> _INPUT DATA_

(** One or two digits read as a number below one hundred. *)
Lemma int_of_two_digits dig :
  (String.length dig = 1 \/ String.length dig = 2)%nat ->
  all is_digit dig = true -> 0 <= int_of dig <= 99.
Proof.
  intros L D. unfold int_of.
  destruct dig as [| a [| b [| c r]]]; cbn [String.length] in L; try lia;
    cbn [int_acc all] in *.
  - apply andb_true_iff in D. destruct D as [Da _].
    pose proof (digit_val_range a Da). lia.
  - apply andb_true_iff in D. destruct D as [Da D].
    apply andb_true_iff in D. destruct D as [Db _].
    pose proof (digit_val_range a Da). pose proof (digit_val_range b Db). lia.
Qed.

End TextFacts.

(** ** The Extractor's record *)

Lemma parse_event_some ev item :
  parse_event ev = Some item ->
  Raw.nebraska_logo_url item = wrapper_img ev 0
  /\ Raw.opponent_logo_url item = wrapper_img ev 1
  /\ Raw.tv_network_logo_url item = get_img_src (Dom.tv_imgs ev)
  /\ Raw.opponent_name item = Some (fst (fst (parse_ranks ev (name_text ev))))
  /\ Raw.nu_rank item = snd (fst (parse_ranks ev (name_text ev)))
  /\ Raw.opp_rank item = snd (parse_ranks ev (name_text ev)).
Proof.
  unfold parse_event. fold (name_text ev).
  destruct (parse_location ev) as [city arena].
  destruct (parse_ranks ev (name_text ev)) as [[name nu] opp].
  destruct (parse_result ev) as [[status result] time_local].
  destruct (parse_dates ev) as [date_iso date_text].
  destruct (Text.truthy name); simpl; [| discriminate].
  intros [= <-]. simpl. repeat split.
Qed.
(** X16: however the text cell, calls of [embed_with_template] and the
    image cell are run one after the other (the run stops at the first call
    that raises), the acquisitions and releases form complete sessions, one
    after the other and never nested, each on a client object of its own:
    no client is left open, and no two are open at the same time. *)
Theorem runs_never_overlap settings project_client get_client embed_reply
    load_image steps n :
  ∃ hs,
    Embeddings.sessions
      (Embeddings.events
         (EmbeddingsRun.run_steps settings project_client get_client embed_reply
            load_image steps n))
    = hs ≫= Embeddings.one_session
    ∧ Embeddings.ident <$> hs = seq n (length hs)
    ∧ Embeddings.counter
        (EmbeddingsRun.run_steps settings project_client get_client embed_reply
           load_image steps n)
      = n + length hs.
Proof.
  revert n. change (EmbeddingsRun.tidy
    (EmbeddingsRun.run_steps settings project_client get_client embed_reply
       load_image steps)).
  apply tidy_for_each. intros [|user_text|]; simpl.
  - apply tidy_try_except; [|intros e; apply tidy_inert, inert_print].
    apply tidy_with. intros h.
    apply inert_bind; [apply inert_embed|]. intros data.
    apply inert_for_each. intros item. cbv zeta.
    apply inert_bind; [apply inert_lift|]. intros sample_str.
    apply inert_bind; [apply inert_lift|]. intros phrase. apply inert_print.
  - apply tidy_bind; [|intros _; apply tidy_inert, inert_ret].
    unfold Embeddings.embed_with_template. cbv zeta.
    apply tidy_bind; [apply tidy_with; intros h; apply inert_embed|].
    intros rsp. apply tidy_inert.
    apply inert_bind; [apply inert_lift | intros first; apply inert_ret].
  - apply tidy_try_except; [|intros e; apply tidy_inert, inert_print].
    apply tidy_with. intros h.
    apply inert_bind; [apply inert_lift|]. intros img_input.
    apply inert_bind; [apply inert_embed|]. intros resp.
    apply inert_for_each. intros item. cbv zeta.
    apply inert_bind; [apply inert_lift|]. intros snippet. apply inert_print.
Qed.

Section FirstCell.
Import Embeddings EmbeddingsRun.
Context {Credential Client : Type}.
Variable DefaultAzureCredential : outcome Credential.
Variable from_connection_string : Credential → str → outcome Client.

(** X17: the first cell of the embeddings notebook never raises, and leaves
    [project_client] unbound exactly when the construction of the credential
    or of the project client raised.  With [project_client] unbound, the
    text cell and the image cell print one error line carrying [NameError]
    and nothing else, and a call of [embed_with_template] raises
    [NameError]; no sub-client is asked for. *)
Theorem unbound_project_client settings get_client embed_reply load_image
    user_text n :
  let project_client :=
    is_bound (create_project_client DefaultAzureCredential from_connection_string
                settings).1 in
  (project_client = false
   ↔ (∃ e, DefaultAzureCredential = Raise e)
     ∨ (∃ cred e,
          DefaultAzureCredential = Ok cred
          ∧ from_connection_string cred
              (Settings.PROJECT_CONNECTION_STRING settings) = Raise e))
  ∧ (project_client = false →
     embed_text_cell settings project_client get_client embed_reply n
     = {| returned := Ok tt; counter := n;
          events := [Printed (ErrorEmbeddingText NameError)] |}
     ∧ embed_image_cell settings project_client get_client embed_reply load_image n
       = {| returned := Ok tt; counter := n;
            events := [Printed (ErrorEmbeddingImage NameError)] |}
     ∧ embed_with_template settings project_client get_client embed_reply
         user_text n
       = {| returned := Raise NameError; counter := n; events := [] |}).
Proof.
  cbv zeta. unfold create_project_client. split.
  - destruct DefaultAzureCredential as [cred|e]; cbn [mbind outcome_bind].
    + destruct (from_connection_string cred _) as [c|e] eqn:E; cbn.
      * split; [done|]. intros [[e ?]|(cred' & e & [= <-] & E')]; congruence.
      * split; [|done]. intros _. right. by exists cred, e.
    + cbn. split; [|done]. intros _. left. by exists e.
  - intros ->. done.
Qed.

End FirstCell.

(** ** The technical-problem prompt *)



(** ** The theme provider *)
Section ThemeProvider.
Import Theme.
Implicit Types (p : page) (m : mounted) (t : name) (tokens : list str).

Lemma classList_add_valid tokens token :
  token ≠ [] → existsb ascii_whitespace token = false →
  classList_add tokens token
  = inr (if decide (token ∈ tokens) then tokens else tokens ++ [token]).
Proof.
  intros H1 H2. unfold classList_add. by rewrite decide_False, H2.
Qed.

Lemma elem_of_classList_remove tokens removed s :
  s ∈ classList_remove tokens removed ↔ (s ∉ removed) ∧ (s ∈ tokens).
Proof. unfold classList_remove. by rewrite list_elem_of_filter. Qed.

(** Adding a scheme class right after both scheme classes were removed
    appends it. *)
Lemma add_after_remove tokens s :
  s ∈ [lit "light"; lit "dark"] →
  classList_add (classList_remove tokens [lit "light"; lit "dark"]) s
  = inr (classList_remove tokens [lit "light"; lit "dark"] ++ [s]).
Proof.
  intros Hs. rewrite classList_add_valid.
  - rewrite decide_False; [done|]. rewrite elem_of_classList_remove. tauto.
  - apply elem_of_cons in Hs as [->|Hs]; [done|].
    apply list_elem_of_singleton in Hs as ->. done.
  - apply elem_of_cons in Hs as [->|Hs]; [done|].
    apply list_elem_of_singleton in Hs as ->. done.
Qed.

Lemma scheme_of_name t p : scheme (text t) p ∈ [lit "light"; lit "dark"].
Proof.
  unfold scheme. destruct t; cbn [text].
  - rewrite decide_False by by_decision. by_decision.
  - rewrite decide_False by by_decision. by_decision.
  - rewrite decide_True by done. destruct (prefers_dark p); by_decision.
Qed.

(** The effect for one of the three themes. *)
Lemma effect_of_name t p :
  effect (text t) p
  = ({| classList :=
          classList_remove (classList p) [lit "light"; lit "dark"]
          ++ [scheme (text t) p];
        colorScheme := Some (scheme (text t) p);
        storage := <[lit "theme" := text t]> (storage p);
        prefers_dark := prefers_dark p;
        listeners := if decide (text t = lit "system")
                     then S (listeners p) else listeners p |}, None).
Proof.
  unfold effect. cbv zeta. pose proof (scheme_of_name t p) as Hs.
  unfold scheme in *. destruct (decide (text t = lit "system")) as [E|E].
  - rewrite add_after_remove by done. by rewrite E.
  - by rewrite add_after_remove.
Qed.

(** X20: a theme that the effect has applied without exception is the
    theme that the next mount starts from, whatever its default: the effect
    saves the theme and the initializer reads it back. *)
Theorem saved_theme_is_restored theme p defaultTheme :
  (effect theme p).2 = None →
  initial_theme defaultTheme (effect theme p).1 = theme.
Proof.
  unfold effect, initial_theme. cbv zeta.
  destruct (decide (theme = lit "system")) as [->|Hsys].
  - rewrite add_after_remove by (destruct (prefers_dark p); by_decision).
    intros _. cbn [fst storage]. by rewrite lookup_insert_eq.
  - destruct (classList_add _ theme) as [e|tokens] eqn:E; [done|].
    intros _. cbn [fst storage]. rewrite lookup_insert_eq.
    unfold classList_add in E. destruct (decide (theme = [])); [done|].
    by destruct theme.
Qed.

Lemma saved_theme_is_restored_witness :
  initial_theme (lit "system") (effect (lit "dark")
    {| classList := [lit "app"]; colorScheme := None; storage := ∅;
       prefers_dark := false; listeners := 0 |}).1 = lit "dark".
Proof.
  apply (saved_theme_is_restored (lit "dark")
           {| classList := [lit "app"]; colorScheme := None; storage := ∅;
              prefers_dark := false; listeners := 0 |} (lit "system")).
  vm_compute. reflexivity.
Defined.

(** X21: for each of the three themes the effect throws nothing and leaves
    the root element with the class of the theme's colour scheme ("dark" or
    "light"; for "system", the one that the system prefers) and without the
    other one, keeps every other class, and sets the colour scheme of the
    body and the saved theme accordingly. *)
Theorem effect_sets_one_scheme_class t p :
  ∃ p',
    effect (text t) p = (p', None)
    ∧ scheme (text t) p ∈ classList p'
    ∧ (∀ s, s ∈ [lit "light"; lit "dark"] → s ∈ classList p' →
         s = scheme (text t) p)
    ∧ (∀ s, s ∉ [lit "light"; lit "dark"] → s ∈ classList p' ↔ s ∈ classList p)
    ∧ colorScheme p' = Some (scheme (text t) p)
    ∧ storage p' !! lit "theme" = Some (text t).
Proof.
  rewrite effect_of_name. eexists. split; [reflexivity|]. cbn [classList
    colorScheme storage].
  split; [|split; [|split; [|split]]].
  - apply elem_of_app. right. apply list_elem_of_here.
  - intros s Hs [Hin|Hin]%elem_of_app.
    + apply elem_of_classList_remove in Hin. tauto.
    + by apply list_elem_of_singleton in Hin.
  - intros s Hs. rewrite elem_of_app, elem_of_classList_remove,
      list_elem_of_singleton.
    pose proof (scheme_of_name t p). split; [|tauto].
    intros [[_ ?]| ->]; [done|]. by destruct Hs.
  - done.
  - apply lookup_insert_eq.
Qed.
(** C10, as the code has it.  Take two buses over the same lines whose
    caches are the same at the positions of [Q] and anything elsewhere, for
    instance two buses just constructed, with [Q] empty.  Take a program
    all of whose positions are inside the bus and that reads from the cache
    ([operator[]], [get]) only positions of [Q] or positions it has sampled
    before.  Then both runs complete, on any two states of the hardware,
    and if the lines returned the same raw samples, call for call, the two
    runs return the same values and records and end with the same cached
    value at every position of [Q] and every position the program
    sampled. *)
Theorem C10_sampled_reads_follow_the_samples :
  (∀ T (Q : nat → Prop) ops (b1 b2 : Bus T) w1 w2,
     agree Q b1 b2 →
     well_sampled reads_sampled sampled_by Q ops →
     Forall (inside (length b1)) ops →
     ∃ rs1 b1' w1' t1 rs2 b2' w2' t2,
       run Bus_call ops (b1, w1) = Done (rs1, (b1', w1'), t1)
       ∧ run Bus_call ops (b2, w2) = Done (rs2, (b2', w2'), t2)
       ∧ (raws t1 = raws t2 →
          rs1 = rs2 ∧ agree (sampled_after sampled_by Q ops) b1' b2'))
  ∧ (∀ (C : Conversions) T (Q : nat → Prop) ops (b1 b2 : VBus T) w1 w2,
       vagree Q b1 b2 →
       well_sampled vreads_sampled (vsampled_by (length T)) Q ops →
       Forall (vinside (length T)) ops →
       ∃ rs1 b1' w1' t1 rs2 b2' w2' t2,
         run VBus_call ops (b1, w1) = Done (rs1, (b1', w1'), t1)
         ∧ run VBus_call ops (b2, w2) = Done (rs2, (b2', w2'), t2)
         ∧ (raws t1 = raws t2 →
            rs1 = rs2
            ∧ vagree (sampled_after (vsampled_by (length T)) Q ops)
                b1' b2')).
Proof.
  split.
  - intros T Q ops b1 b2 w1 w2 Hag Hws Hin.
    destruct (run_Bus_inside ops b1 w1 Hin) as (rs1 & x1 & v1 & t1 & H1).
    rewrite (agree_length Q b1 b2 Hag) in Hin.
    destruct (run_Bus_inside ops b2 w2 Hin) as (rs2 & x2 & v2 & t2 & H2).
    exists rs1, x1, v1, t1, rs2, x2, v2, t2.
    split; [done|]. split; [done|]. intros Hr.
    pose proof (between_run (@agree T) reads_sampled sampled_by Bus_call
                  (between_Bus_call T) ops Q Hws) as Hs.
    destruct (Hs b1 b2 w1 w2 _ _ _ _ _ _ _ _ [] [] Hag H1 H2)
      as (? & ? & _); [by rewrite !app_nil_r|done].
  - intros C T Q ops b1 b2 w1 w2 Hag Hws Hin.
    destruct (run_VBus_inside ops b1 w1 Hin) as (rs1 & x1 & v1 & t1 & H1).
    destruct (run_VBus_inside ops b2 w2 Hin) as (rs2 & x2 & v2 & t2 & H2).
    exists rs1, x1, v1, t1, rs2, x2, v2, t2.
    split; [done|]. split; [done|]. intros Hr.
    pose proof (between_run (@vagree T) vreads_sampled
                  (vsampled_by (length T)) VBus_call
                  (between_VBus_call T) ops Q Hws) as Hs.
    destruct (Hs b1 b2 w1 w2 _ _ _ _ _ _ _ _ [] [] Hag H1 H2)
      as (? & ? & _); [by rewrite !app_nil_r|done].
Qed.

> _WHAT YOU ARE ASKED TO DO_
Out of the data above, transcribe exactly and only the lines starting with the line that has "settings).1 in" and going on through the line that has "[c|e] eqn:E; cbn.", both included.

> _TASK RESULT_
                settings).1 in
  (project_client = false
   ↔ (∃ e, DefaultAzureCredential = Raise e)
     ∨ (∃ cred e,
          DefaultAzureCredential = Ok cred
          ∧ from_connection_string cred
              (Settings.PROJECT_CONNECTION_STRING settings) = Raise e))
  ∧ (project_client = false →
     embed_text_cell settings project_client get_client embed_reply n
     = {| returned := Ok tt; counter := n;
          events := [Printed (ErrorEmbeddingText NameError)] |}
     ∧ embed_image_cell settings project_client get_client embed_reply load_image n
       = {| returned := Ok tt; counter := n;
            events := [Printed (ErrorEmbeddingImage NameError)] |}
     ∧ embed_with_template settings project_client get_client embed_reply
         user_text n
       = {| returned := Raise NameError; counter := n; events := [] |}).
Proof.
  cbv zeta. unfold create_project_client. split.
  - destruct DefaultAzureCredential as [cred|e]; cbn [mbind outcome_bind].
    + destruct (from_connection_string cred _) as [c|e] eqn:E; cbn.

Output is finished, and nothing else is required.